La parola del lirico continua tuttavia ad affascinarci ed ancora oggi, dopo tanti disincanti, riesce a commuoverci. Se poi uno degli scopi dell'arte è – come scriveva Yeats – quello di comunicare un'emozione, Nevio Nigro emerge nettamente dalla folla anonima dei poeti, venuti negli ultimi decenni ad assiepare i concorsi letterari e ad alimentare il mercato del nulla. Una capacità ineguagliabile la sua di tradurre in musica e di trasmettere con immediatezza i moti dell'anima, un poetare inconfondibile, che permette al fruitore di vibrare all'unisono e di sognare con lui.

Folate di vento sfogliano all'indietro il libro della vita. Lontananze della memoria, sogni e desideri della giovinezza, brevi gioie e vane speranze dell'intera esistenza, ritornano – come "invisibile vento", come "careze brune | e dolce non parlare" – nella luce crepuscolare della sera. "Con il passato nella memoria e l'oggi nella malinconia" – come cantava Giorgio Seferis –, l'anima esplora quel mondo dei ricordi che ci segue dappertutto, e vive in noi fuori del tempo. Trasfigurati dalla mente trascorrono volti femminili, "silenzi di labbra e lune", illuminati da sguardi complici e tentatori ("Solo gli occhi ricordo, | smeraldi | e ciglia nere"): un turbinare di emozioni, dove il pensiero si perde e la realtà si confonde con il sogno.

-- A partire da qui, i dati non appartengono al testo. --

(* ===== verification/PricingResolverProperties.v ===== *)
(** * What the resolver promises

    An operator's prices are the ones charged, only unpriced models are
    refused, and DeepSeek's peak hours are Beijing's office hours. *)

From S2P Require Import Prelude GoStrings Float64 Float64Exact GoTime Billing PricingCatalog ChannelPricing PricingResolver.
Local Open Scope Z_scope.

(** ** The operator's prices *)

(** The standard prices of two cards agree, those of the two tiers of cache
    creation included; the single cache-creation price counts when the second
    card has it explicitly. *)
Record same_standard (p q : ModelPricing) : Prop := {
  ss_input : InputPricePerToken p = InputPricePerToken q;
  ss_output : OutputPricePerToken p = OutputPricePerToken q;
  ss_read : CacheReadPricePerToken p = CacheReadPricePerToken q;
  ss_explicit : CacheCreationPriceExplicit p = CacheCreationPriceExplicit q;
  ss_creation : CacheCreationPriceExplicit q = true -> CacheCreationPricePerToken p = CacheCreationPricePerToken q;
  ss_5m : CacheCreation5mPrice p = CacheCreation5mPrice q;
  ss_1h : CacheCreation1hPrice p = CacheCreation1hPrice q;
  ss_breakdown : SupportsCacheBreakdown p = SupportsCacheBreakdown q;
}.

#[export] Instance same_standard_preorder : PreOrder same_standard.
Proof.
  split; [done|]. intros p q r [H1 H2 H3 H4 H5 H6 H7 H8] [G1 G2 G3 G4 G5 G6 G7 G8].
  split; [congruence..| |congruence|congruence|congruence]. intros H. rewrite H5, G5; congruence.
Qed.

Ltac cases := repeat match goal with |- context [if ?b then _ else _] => destruct b end.

Lemma fast_ratio_standard p ratio : same_standard (enforceOpenAIFastPricingRatio p ratio) p.
Proof. unfold enforceOpenAIFastPricingRatio. cbv zeta. cases; done. Qed.

Lemma fill_standard (b : bool) p : same_standard (if b && negb (CacheCreationPriceExplicit p) then fill_cache_creation p else p) p.
Proof.
  destruct b; [|done]. destruct (CacheCreationPriceExplicit p) eqn:E; [done|]. cbn [andb negb]. unfold fill_cache_creation. cbv zeta.
  split; [cases; done..|congruence|cases; done|cases; done|cases; done].
Qed.

Lemma effort_standard (b : bool) o p : same_standard (if b then set_MaxReasoningEffortMultiplier o p else p) p.
Proof. by destruct b. Qed.

(** Outside DeepSeek's fixed rates, the corrections leave the standard prices. *)
Lemma policy_standard model p : same_standard (applyModelSpecificPricingPolicyEx model p false) p.
Proof.
  unfold applyModelSpecificPricingPolicyEx. cbn [andb]. cbv zeta. destruct (_ && _ && _); [done|].
  destruct (fltb f0 _); [etransitivity; [apply fast_ratio_standard|]|];
    (etransitivity; [apply fill_standard|apply effort_standard]).
Qed.

(** What an operator's entry says of the standard prices of a card.  A
    cache-write price is that of both tiers of cache creation, but for a price
    of its own of the one-hour tier, which is then charged by tier. *)
Record prices_of (c : ChannelModelPricing) (p : ModelPricing) : Prop := {
  po_input : forall v, cp_InputPrice c = Some v -> InputPricePerToken p = v;
  po_output : forall v, cp_OutputPrice c = Some v -> OutputPricePerToken p = v;
  po_read : forall v, cp_CacheReadPrice c = Some v -> CacheReadPricePerToken p = v;
  po_creation : forall v, cp_CacheWritePrice c = Some v ->
    CacheCreationPricePerToken p = v /\ CacheCreationPriceExplicit p = true /\ CacheCreation5mPrice p = v /\
    (cp_CacheWrite1hPrice c = None -> CacheCreation1hPrice p = v);
  po_creation_1h : forall v, cp_CacheWrite1hPrice c = Some v ->
    CacheCreation1hPrice p = v /\ SupportsCacheBreakdown p = true;
}.

Lemma overrides_prices p c : prices_of c (applyChannelTokenPriceOverrides p c).
Proof.
  unfold applyChannelTokenPriceOverrides, optionally.
  split; intros v ->; destruct (cp_InputPrice c), (cp_OutputPrice c), (cp_CacheReadPrice c);
    cbn; try destruct (cp_CacheWrite1hPrice c); try destruct (cp_CacheWritePrice c); by split_and?.
Qed.

Lemma prices_of_standard c p q : prices_of c q -> same_standard p q -> prices_of c p.
Proof.
  intros [H1 H2 H3 H4 H5] [G1 G2 G3 G4 G5 G6 G7 G8]. split; [naive_solver congruence..| |].
  - intros v Hv. destruct (H4 v Hv) as (Ha & Hb & Hc & Hd). rewrite G5, G4, G6, G7 by done. by split_and!.
  - intros v Hv. rewrite G7, G8. auto.
Qed.

Lemma prices_of_breakdown c (b : bool) p : prices_of c p -> prices_of c (if b then set_SupportsCacheBreakdown true p else p).
Proof. destruct b; [|done]. intros [H1 H2 H3 H4 H5]. split; try done. intros v Hv. by destruct (H5 v Hv). Qed.

Lemma prices_of_stripped c (b : bool) p : prices_of (if b then strip_intervals c else c) p -> prices_of c p.
Proof. destruct b; [|done]. by intros []. Qed.

Section Resolver.
Variable catalog : option (gmap string LiteLLMModelPricing * (string -> list (string * LiteLLMModelPricing))).
Variable channels : option (Z -> string -> option ChannelModelPricing).
Variable tzdb : string -> option Location.
Variable now : time.

Lemma extras_standard c p : same_standard (channel_extras c p) p.
Proof. unfold channel_extras. cbv zeta. destruct (cp_MaxReasoningEffortMultiplier c); done. Qed.

Lemma token_overrides_prices c r : exists p, rp_BasePricing (applyTokenOverrides c r) = Some p /\ prices_of c p.
Proof.
  eexists. split; [reflexivity|]. eapply prices_of_standard; [|apply extras_standard].
  apply prices_of_breakdown, overrides_prices.
Qed.

(** A card without intervals, from configured prices. *)
Lemma configured_card mode source c base sup cp long i :
  cp_Intervals c = [] -> source <> PricingSourceLiteLLM ->
  exists p, token_card now (applyTokenOverrides c (mkResolved mode base [] [] f0 source sup cp long)) i = Some p /\
    prices_of c p.
Proof.
  intros Hi Hs. set (r0 := mkResolved _ _ _ _ _ _ _ _ _). set (r := applyTokenOverrides c r0).
  destruct (token_overrides_prices c r0) as (p & Ep & Hp). fold r in Ep.
  assert (rp_Intervals r = []) as Hr by (unfold r; cbn; by rewrite Hi).
  assert (rp_Source r = source) as Hsrc by done. clearbody r.
  unfold token_card, GetIntervalPricing, FindMatchingInterval. cbv zeta. rewrite Hr, Ep, Hsrc.
  cbn [list_find fmap option_fmap option_map]. rewrite bool_decide_false by done. cbn [andb].
  eexists. split; [reflexivity|]. eapply prices_of_standard; [exact Hp|apply policy_standard].
Qed.

(** C33: an operator's prices are the ones charged: when the group configures a
    model by tokens, or the group does not but its channel does, without
    intervals, each standard price the entry gives is, unchanged, that of the
    card the request is charged with: input, output, cache read, and cache
    creation in the single price and in those of its two tiers.  A group's own
    entry goes before the channel's. *)
Theorem operator_prices_charged i c :
  matchGroupModelPricing (ci_Group i) (ci_Model i) = Some c \/
  matchGroupModelPricing (ci_Group i) (ci_Model i) = None /\
    (exists gid, ci_GroupID i = Some gid /\ lookupChannelPricingNormalized channels gid (ci_Model i) = Some c) ->
  per_unit_mode (mode_or_token (cp_BillingMode c)) = false -> cp_Intervals c = [] ->
  exists p, token_card now (Resolve catalog channels (ci_Model i) (ci_GroupID i) (ci_Group i)) i = Some p /\ prices_of c p.
Proof.
  intros Hc Hm Hi. unfold Resolve. cbv zeta. destruct Hc as [Hg|(Hg & gid & Hgid & Hc)]; rewrite Hg.
  - set (b := _ || _). assert (cp_Intervals (if b then strip_intervals c else c) = []) as Hi' by (by destruct b).
    assert (cp_BillingMode (if b then strip_intervals c else c) = cp_BillingMode c) as Hm' by (by destruct b).
    unfold resolveConfiguredPricing. cbv zeta. rewrite Hm', Hm.
    destruct (resolveBasePricing catalog (ci_Model i)) as [base src].
    edestruct (configured_card (mode_or_token (cp_BillingMode c)) PricingSourceGroup (if b then strip_intervals c else c))
      as (p & Ep & Hp); [exact Hi'|done|]. exists p. split; [exact Ep|]. by eapply prices_of_stripped.
  - rewrite Hgid. cbn [mbind option_bind]. rewrite Hc, Hm.
    destruct (resolveBasePricing catalog (ci_Model i)) as [base src]. by apply configured_card.
Qed.

(** ** Unpriced models *)

Lemma configured_base c r : is_Some (rp_BasePricing (applyTokenOverrides c r)).
Proof. by eexists. Qed.

Lemma token_card_None r i : token_card now r i = None <->
  rp_BasePricing r = None /\ FindMatchingInterval (rp_Intervals r)
    (if context_tiers_enabled r i then total_context (ci_Tokens i) else 1) = None.
Proof.
  unfold token_card, GetIntervalPricing. cbv zeta. destruct (FindMatchingInterval _ _); [split; [done|by intros [_ ?]]|].
  destruct (rp_BasePricing r); [split; [done|by intros [? _]]|done].
Qed.

Lemma cost_None r i : is_Some (rp_BasePricing r) -> calculateTokenCost tzdb now r i <> None.
Proof.
  intros [p Hp] H. unfold calculateTokenCost in H. destruct (token_card now r i) eqn:E; [done|].
  apply token_card_None in E as [E _]. congruence.
Qed.

(** A request is refused for want of a price exactly when neither the group nor
    its channel configures the model and the catalogue, with its fallback
    cards, does not know it either. *)
Theorem unpriced_refused i :
  CalculateCostUnified catalog channels tzdb now true None i = None <->
  matchGroupModelPricing (ci_Group i) (ci_Model i) = None /\
  (ci_GroupID i ≫= fun gid => lookupChannelPricingNormalized channels gid (ci_Model i)) = None /\
  GetModelPricing catalog (ci_Model i) = None.
Proof.
  unfold CalculateCostUnified. cbn [negb default]. rewrite fmap_None. unfold Resolve. cbv zeta.
  destruct (matchGroupModelPricing (ci_Group i) (ci_Model i)) as [c|].
  - split; [|by intros [? _]]. set (c' := if _ || _ then _ else c). unfold resolveConfiguredPricing. cbv zeta.
    destruct (per_unit_mode (mode_or_token (cp_BillingMode c'))) eqn:E; [cbn [rp_Mode applyRequestTierOverrides]; by rewrite E|].
    destruct (resolveBasePricing catalog (ci_Model i)) as [base src]. cbn [rp_Mode applyTokenOverrides]. rewrite E.
    intros H. by apply cost_None in H.
  - destruct (ci_GroupID i ≫= _) as [c|].
    + split; [|by intros (_ & ? & _)]. destruct (per_unit_mode (mode_or_token (cp_BillingMode c))) eqn:E;
        [cbn [rp_Mode applyRequestTierOverrides]; by rewrite E|].
      destruct (resolveBasePricing catalog (ci_Model i)) as [base src]. cbn [rp_Mode applyTokenOverrides].
      intros H. by apply cost_None in H.
    + unfold resolveBasePricing. destruct (GetModelPricing catalog (ci_Model i)) as [p|].
      * split; [|by intros (_ & _ & ?)]. cbn [rp_Mode]. intros H. by apply cost_None in H.
      * split; [done|]. intros _. cbn [rp_Mode]. change (per_unit_mode BillingModeToken) with false. cbv iota.
        unfold calculateTokenCost. by rewrite (proj2 (token_card_None _ _)).
Qed.

End Resolver.

(** ** DeepSeek's peak hours *)

Definition Beijing : Location := FixedZone (8 * 3600).
(** Monday to Friday, nine to twelve and fourteen to eighteen. *)
Definition beijing_office_hours (t : time) : bool :=
  let h := local_tod Beijing t / 3600 in
  (1 <=? Weekday Beijing t) && (Weekday Beijing t <=? 5) && (((9 <=? h) && (h <? 12)) || ((14 <=? h) && (h <? 18))).

(** The code reads the hour off the UTC clock and the weekday in UTC+8; that is
    the published schedule, in Beijing time, at every instant. *)
Theorem deepseek_peak_beijing t :
  deepseekPeakMultiplierAt t = if beijing_office_hours t then f2 else f1.
Proof.
  unfold deepseekPeakMultiplierAt, beijing_office_hours, Beijing. cbv zeta.
  assert (0 <= Weekday (FixedZone (8 * 3600)) t < 7) as Hw by (unfold Weekday; apply Z.mod_pos_bound; lia).
  set (w := Weekday _ t) in *. clearbody w. unfold local_tod, local_sec. cbn [zone_offset UTC FixedZone].
  set (u := unix_sec t). clearbody u. replace (u + 0) with u by lia.
  assert ((u + 8 * 3600) mod 86400 / 3600 = (u mod 86400 / 3600 + 8) mod 24) as ->.
  { Z.div_mod_to_equations. lia. }
  assert (0 <= u mod 86400 / 3600 < 24) as Hh by (Z.div_mod_to_equations; lia).
  set (h := u mod 86400 / 3600) in *. clearbody h.
  assert ((h + 8) mod 24 = if h <? 16 then h + 8 else h - 16) as -> by (destruct (Z.ltb_spec h 16); Z.div_mod_to_equations; lia).
  destruct (Z.ltb_spec h 16); repeat match goal with |- context [?a =? ?b] => destruct (Z.eqb_spec a b)
    | |- context [?a <? ?b] => destruct (Z.ltb_spec a b) | |- context [?a <=? ?b] => destruct (Z.leb_spec a b) end;
    cbn [andb orb]; first [reflexivity|lia].
Qed.

Definition fx_operator : ChannelModelPricing :=
  mkChannelPricing "openai" ["gpt-5.6-*"] "" (Some (lit "9e-6")) None (Some f0) None None None None None None None None [] None.
Definition fx_request : CostInput :=
  mkInput "gpt-5.6-sol" (Some 7) None (mkTokens 1000 0 500 0 0 0 0 0) 1 f0 "" f1 zero_time "" "" None.

(** A cache write the operator gives away stays free on a model whose missing
    price the code would fill in. *)
Lemma operator_prices_charged_witness : exists p,
  token_card zero_time (Resolve None (Some (fun _ _ => Some fx_operator)) "gpt-5.6-sol" (Some 7) None) fx_request = Some p /\
  InputPricePerToken p = lit "9e-6" /\ CacheCreationPricePerToken p = f0.
Proof.
  destruct (operator_prices_charged None (Some (fun _ _ => Some fx_operator)) zero_time fx_request fx_operator) as (p & E & Hp);
    [right; split; [reflexivity|exists 7; split; reflexivity]|by vm_compute|reflexivity|].
  exists p. split; [exact E|]. split; [by apply (po_input _ _ Hp)|]. by apply (po_creation _ _ Hp).
Defined.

Il momento culminante è rappresentato dalla comparsa sulla scena della "donna oscura", che ci riporta a una famosa pagina sinfonica di Sibelius, quel Valzer trrste, che ancora e sempre ci avvince. "Sui prati della notte | danza una donna oscura. | Viene da un golfo d'ombra | in cui scompare il tempo". In lei non puoi che ravvisare l'angelo della morte. Qui, come in una poesia di un'altra raccolta (penso a "Sera di settembre'), si fa strada un "desiderio di notte", si respira una specie di "cupio dissolvi". "Un segreto pensiero | di resa | fa più dolce la sera. | Diviene persino agognata | se mette una maschera lieta. | Se promette il silenzio. | E non cancella il mare".

Anche se il poeta sa cogliere ed accettare i momenti di angoscia ("Ti aspetto anche domani |angoscia del mattino"), nel "chiaroscuro | di lacrime | e gioia" c'è pur sempre la vita e basta un "orto di rose" a risvegliare la speranza dalla "bocca rotonda | come un nido"

Nella poesia di Nigro le parole sono poche; egli sa cogliere ed isolare dal tumulto del cuore e della mente delle immagini sfolgoranti e circondarle di silenzio. Così facendo, !e parole brillano di luce propria. Il loro splendore e la cadenza musicale ne superano persino il senso. a volte criptico e segreto.

Nigro, non sentendo la necessità di passare a tessiture più complesse, lavora su un verso breve con buoni effetti di concisione e stilemi legati alla tradizione ermetica. Resta il fascino indiscusso di una poesia introspettiva, fatta di splendidi quinari, perfetti settenari e di endecasillabi fratti, che va annoverata a buon diritto tra le voci più originali dell'ultimo Novecento italiano.